– Żeby dobrze zarządzać bazą kandydatów, muszą być spełnione dwa kryteria: dobry ATS i bieżące przeglądanie potencjalnych spływów. Myślę, iż dzięki tym dwóm czynnikom jesteśmy w stanie skutecznie docierać do świetnych specjalistów — mówi Joanna Sposób, Head of People Operations w Polcode — firmie, która aktywnie i z sukcesami korzysta z talent pool.
Cześć! Wyobraź sobie taką sytuację. Myślę o zmianie pracy, jednak nie musi to nastąpić już teraz.
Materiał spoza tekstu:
Lemma entry_seen (w : Service X) e : Inv w -> e ∈ source_event_index (file_of w) -> source_of e ∈ st_seen_source_events (sv_state w).
Proof.
  intros [_ Hs] He. rewrite Hs. apply elem_of_list_to_set. by apply (list_elem_of_fmap_2 source_of).
Qed.

(** After a notification was published under a source, publishing any input
    under the same source again succeeds, answers the notification published
    before as not committed, and leaves the service, its store and its events
    as they were. *)
Theorem a_source_is_published_once (input again : NotificationInput) (source : NotificationScope * string)
    (now later : Z) (new_id other_id : string) (w w1 : Service X) (out : PublishOutcome)
    (accepted : file_valid (file_of w) = true) (listed : indexed (file_of w))
    (known : st_seen_source_events (sv_state w) = rebuild_seen_source_events (file_of w))
    (fresh : new_id ∉ ids_of w) (marked : client_marked input)
    (run : publish input now new_id w = (Ok out, w1)) (first : source_key input = Some source)
    (second : source_key again = Some source) (valid : validate_publish_input again = Ok tt) :
  exists r,
    publish again later other_id w1 =
      (Ok {| po_notification := Some r; po_revision := u64_to_string (revision (file_of w1));
             po_committed := false |}, w1) /\
    (forall r1, po_notification out = Some r1 -> id r = id r1).
Proof.
  assert (Inv w) as Hi by (by split; [apply valid_good|]).
  destruct (publish_advances input now new_id w (fun o w' => published input o w') Hi marked fresh) as (_ & Hi1 & HQ);
    [done|]. rewrite run in Hi1, HQ. specialize (HQ out eq_refl source first). cbn [snd] in *.
  assert (source ∈ st_seen_source_events (sv_state w1)) as Hseen.
  { destruct (po_notification out) as [r1|]; [|done]. destruct source. by apply (entry_seen w1 _ Hi1) in HQ. }
  destruct (seen_record w1 source Hi1 Hseen) as (r & Er & He). exists r. split.
  - unfold publish. unfold mbind at 1, mlift. rewrite valid. unfold mbind at 1, get_state. rewrite second.
    rewrite bool_decide_eq_true_2 by done. unfold mbind. by rewrite Er.
  - intros r1 E1. rewrite E1 in HQ. destruct Hi1 as [Hg _].
    by pose proof (NoDup_map_inj source_of _ _ _ (g_index _ Hg) He HQ eq_refl) as [= ->].
Qed.

(** ** Views *)

(** The records of a scope, in the order of the document. *)
Definition records_in (s : NotificationScope) (file : NotificationFileV1) : list NotificationRecord :=
  flat_map items (List.filter (fun p => bool_decide (pt_scope p = s)) (partitions file)).

Lemma records_in_map f s ps :
  (forall p, pt_scope (f p) = pt_scope p) -> (forall p, pt_scope p = s -> items (f p) = items p) ->
  flat_map items (List.filter (fun p => bool_decide (pt_scope p = s)) (map f ps)) =
  flat_map items (List.filter (fun p => bool_decide (pt_scope p = s)) ps).
Proof.
  intros Hs Hi. induction ps as [|p ps IH]; simpl; [done|]. rewrite Hs.
  destruct (bool_decide_reflect (pt_scope p = s)); simpl; [|done]. by rewrite IH, Hi.
Qed.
Chciałabym raczej zapisać się do bazy firm, które w przyszłości mogą mnie potrzebować. Czym powinnam kierować się przy wyborze firm?
To jest bardzo dobre pytanie, bo na samym wstępie trzeba sobie otwarcie powiedzieć, iż idealne firmy nie istnieją. Przynajmniej ja w takie nie wierzę.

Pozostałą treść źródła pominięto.